Your objective: Your answer should be the exact lines of the data below from the one containing "End RegistryFacts." through the one containing "Section Split."; please include nothing else.
***** Records for the exercise *****
Lemma C8_cleanup_retention_witness :
  primary_key tie_store /\
  ml_models (manager_cleanup_old_models 30 1 tie_now tie_store)
    `sublist_of` ml_models tie_store /\
  (newer_model ∉ ml_models (manager_cleanup_old_models 30 1 tie_now tie_store)) /\
  exists kept, length kept = 1 /\ NoDup kept /\
    forall k, k ∈ kept ->
      k ∈ ml_models (manager_cleanup_old_models 30 1 tie_now tie_store) /\
      model_type k = model_type newer_model /\
      is_active k = false /\ (created_at k < tie_now - 30 * seconds_per_day)%Z /\
      (f1_score newer_model <= f1_score k)%Q.
Proof.
  assert (Hpk : primary_key tie_store).
  { unfold primary_key. cbn. apply NoDup_ListNoDup.
    repeat constructor; cbn; intuition discriminate. }
  assert (Hin : newer_model ∈ ml_models tie_store) by (right; left).
  assert (Hgone : newer_model
                  ∉ ml_models (manager_cleanup_old_models 30 1 tie_now tie_store)).
  { assert (ml_models (manager_cleanup_old_models 30 1 tie_now tie_store)
            = [older_model; serving_model]) as -> by (vm_compute; reflexivity).
    intros H.
    repeat (apply elem_of_cons in H as [H|H];
            [apply (f_equal id) in H; vm_compute in H; discriminate|]).
    by apply elem_of_nil in H. }
  destruct (C8_cleanup_retention tie_store 30 1 tie_now Hpk)
    as (Hsub & _ & Hbest & _).
  split; [exact Hpk|]. split; [exact Hsub|]. split; [exact Hgone|].
  apply (Hbest ltac:(lia) newer_model Hin Hgone).
Defined.

(** C8 fails as stated.  Two inactive models of one type, both older than the
    cutoff, have the same F1 score; with [keep_best = 1] the cleanup keeps
    the one that is stored first, the older one, and deletes the newer. *)
Lemma C8_counterexample :
  model_type older_model = model_type newer_model /\
  f1_score older_model = f1_score newer_model /\
  (created_at older_model < created_at newer_model)%Z /\
  old_inactive (tie_now - 30 * seconds_per_day) older_model = true /\
  old_inactive (tie_now - 30 * seconds_per_day) newer_model = true /\
  ml_models (manager_cleanup_old_models 30 1 tie_now tie_store)
  = [older_model; serving_model] /\
  model_file (model_name newer_model)
    ∉ files (manager_cleanup_old_models 30 1 tie_now tie_store).
Proof.
  repeat split; try (vm_compute; reflexivity).
  apply (bool_decide_unpack _). vm_compute. exact I.
Qed.

End RegistryFacts.

(** ** The training engine *)

Module TrainingFacts.
Import Registry Training.

Lemma n_test_le n : n_test n <= n.
Proof.
  unfold n_test. destruct n as [|n]; [done|].
  apply Nat.Div0.div_le_upper_bound. lia.
Qed.

Section Split.
Context `{Estimators}.
Hypothesis permutation_spec : forall n, permutation n ≡ₚ seq 0 n.

Lemma permutation_length n : length (permutation n) = n.
Proof using permutation_spec. by rewrite permutation_spec, length_seq. Qed.

Lemma train_indices_drop n :
  train_indices n = drop (n_test n) (permutation n).
Proof using permutation_spec.
  unfold train_indices. apply take_ge.
  rewrite length_drop, permutation_length. lia.
Qed.

Lemma split_lengths n :
  length (test_indices n) = n_test n /\ length (train_indices n) = n - n_test n.
Proof using permutation_spec.
  rewrite train_indices_drop. unfold test_indices.
  rewrite length_take, length_drop, permutation_length.
  pose proof (n_test_le n). lia.
Qed.

Lemma split_covers n : train_indices n ++ test_indices n ≡ₚ seq 0 n.
Proof using permutation_spec.
  rewrite train_indices_drop. unfold test_indices.
  rewrite (comm app), take_drop. apply permutation_spec.
Qed.

Lemma split_disjoint n i : i ∈ train_indices n -> i ∉ test_indices n.
Proof using permutation_spec.
  rewrite train_indices_drop. unfold test_indices. intros Hi Hv.
  assert (Hnd : NoDup (take (n_test n) (permutation n) ++ drop (n_test n) (permutation n))).
  { rewrite take_drop, permutation_spec. apply NoDup_seq. }
  apply NoDup_app in Hnd as (_ & Hdisj & _). by apply (Hdisj i).
Qed.
End Split.

Lemma train_test_split_Ok `{Estimators} X y r :
  train_test_split X y = Ok r ->
  0 < n_rows X - n_test (n_rows X) /\
  r = (iloc (train_indices (n_rows X)) X, iloc (test_indices (n_rows X)) X,
       take_rows (train_indices (n_rows X)) y, take_rows (test_indices (n_rows X)) y).
Proof.
  unfold train_test_split. destruct (negb _); [discriminate|].
  destruct (Nat.eqb_spec (n_rows X - n_test (n_rows X)) 0); [discriminate|].
  intros [= <-]. split; [lia|done].
Qed.

(** C7.  When [train_model] returns, the rows were split by the fixed
    permutation into a validation part of [ceil(n/5)] rows and a training
    part of the others; no row is in both; the model was fitted on the
    training part only; accuracy, weighted precision, recall and F1 are those
    of the predictions on the validation part only; the AUC is that of the
    validation part, and [0] when the model has no [predict_proba]. *)
Theorem C7_metrics_on_held_out_split `{Estimators}
  (X : list (string * Column)) (y : list Q) (model_type : string)
  (hyperparameters : option (list (string * HyperValue)))
  (experiment_name run_id rid : string) (model : Model) (metrics : gmap string Q)
  (events : list Event)
  (Hperm : forall n, permutation n ≡ₚ seq 0 n)
  (Htrain : train_model X y model_type hyperparameters experiment_name run_id
            = (Ok (model, metrics, rid), events)) :
  let n := n_rows X in
  let train := train_indices n in
  let val := test_indices n in
  length val = (n + 4) / 5 /\
  length train = n - (n + 4) / 5 /\
  0 < length train /\
  train ++ val ≡ₚ seq 0 n /\
  (forall i, i ∈ train -> i ∉ val) /\
  exists model_class hyper,
    models model_type = Some model_class /\
    model_fit model_class hyper (iloc train X) (take_rows train y) = Ok model /\
    let y_val := take_rows val y in
    let y_pred := model_predict model (iloc val X) in
    metrics !! "accuracy" = Some (accuracy_score y_val y_pred) /\
    metrics !! "precision" = Some (precision_score_weighted y_val y_pred) /\
    metrics !! "recall" = Some (recall_score_weighted y_val y_pred) /\
    metrics !! "f1_score" = Some (f1_score_weighted y_val y_pred) /\
    match model_predict_proba model with
    | None => metrics !! "auc_score" = Some 0%Q
    | Some proba =>
        exists auc, roc_auc_score y_val (proba (iloc val X)) = Ok auc /\
                    metrics !! "auc_score" = Some auc
    end.
Proof.
  intros n train val.
  destruct (split_lengths Hperm n) as [Hlv Hlt].
  unfold train_model in Htrain.
  destruct (train_test_split X y) as [[[[Xt Xv] yt] yv]|e] eqn:Hsplit; [|by inversion Htrain].
  apply train_test_split_Ok in Hsplit as [Hpos [= -> -> -> ->]].
  destruct (models model_type) as [model_class|]; [|by inversion Htrain].
  match type of Htrain with
  | context [model_fit model_class ?h _ _] => set (hyper := h) in *
  end.
  destruct (model_fit model_class hyper _ _) as [model'|e] eqn:Hfit; [|by inversion Htrain].
  fold n train val in Hfit, Htrain.
  split; [done|]. split; [done|]. split; [fold n in Hpos; unfold train; lia|].
  split; [by apply split_covers|]. split; [by apply split_disjoint|].
  exists model_class, hyper. split; [done|].
  destruct (model_predict_proba model') as [proba|] eqn:Hproba.
  - destruct (roc_auc_score _ _) as [auc|e] eqn:Hauc; [|by inversion Htrain].
    injection Htrain as <- <- <- <-. rewrite Hproba.
    split; [done|]. repeat (split; [by simplify_map_eq|]).
    exists auc. split; [done|by simplify_map_eq].
  - injection Htrain as <- <- <- <-. rewrite Hproba.
    split; [done|]. repeat (split; [by simplify_map_eq|]). by simplify_map_eq.
Qed.

Lemma C7_metrics_on_held_out_split_witness :
  train_model example_X example_y "random_forest" None
    "respiratory_mortality_prediction" "run-1"
  = (Ok (example_model, example_metrics, "run-1"), example_training.2) /\
  length (test_indices (n_rows example_X)) = (n_rows example_X + 4) / 5 /\
  example_metrics !! "auc_score" = Some (1 # 2).
Proof.
  assert (Hrun : train_model example_X example_y "random_forest" None
                   "respiratory_mortality_prediction" "run-1"
                 = (Ok (example_model, example_metrics, "run-1"), example_training.2))
    by (vm_compute; reflexivity).
  split; [exact Hrun|]. split; [|vm_compute; reflexivity].
  refine (proj1 (C7_metrics_on_held_out_split example_X example_y "random_forest" None
           "respiratory_mortality_prediction" "run-1" "run-1" example_model
           example_metrics example_training.2 _ Hrun)).
  intros n. cbn. symmetry. apply Permutation_rev.
Defined.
*****
Response box:
End RegistryFacts.

(** ** The training engine *)

Module TrainingFacts.
Import Registry Training.

Lemma n_test_le n : n_test n <= n.
Proof.
  unfold n_test. destruct n as [|n]; [done|].
  apply Nat.Div0.div_le_upper_bound. lia.
Qed.

Section Split.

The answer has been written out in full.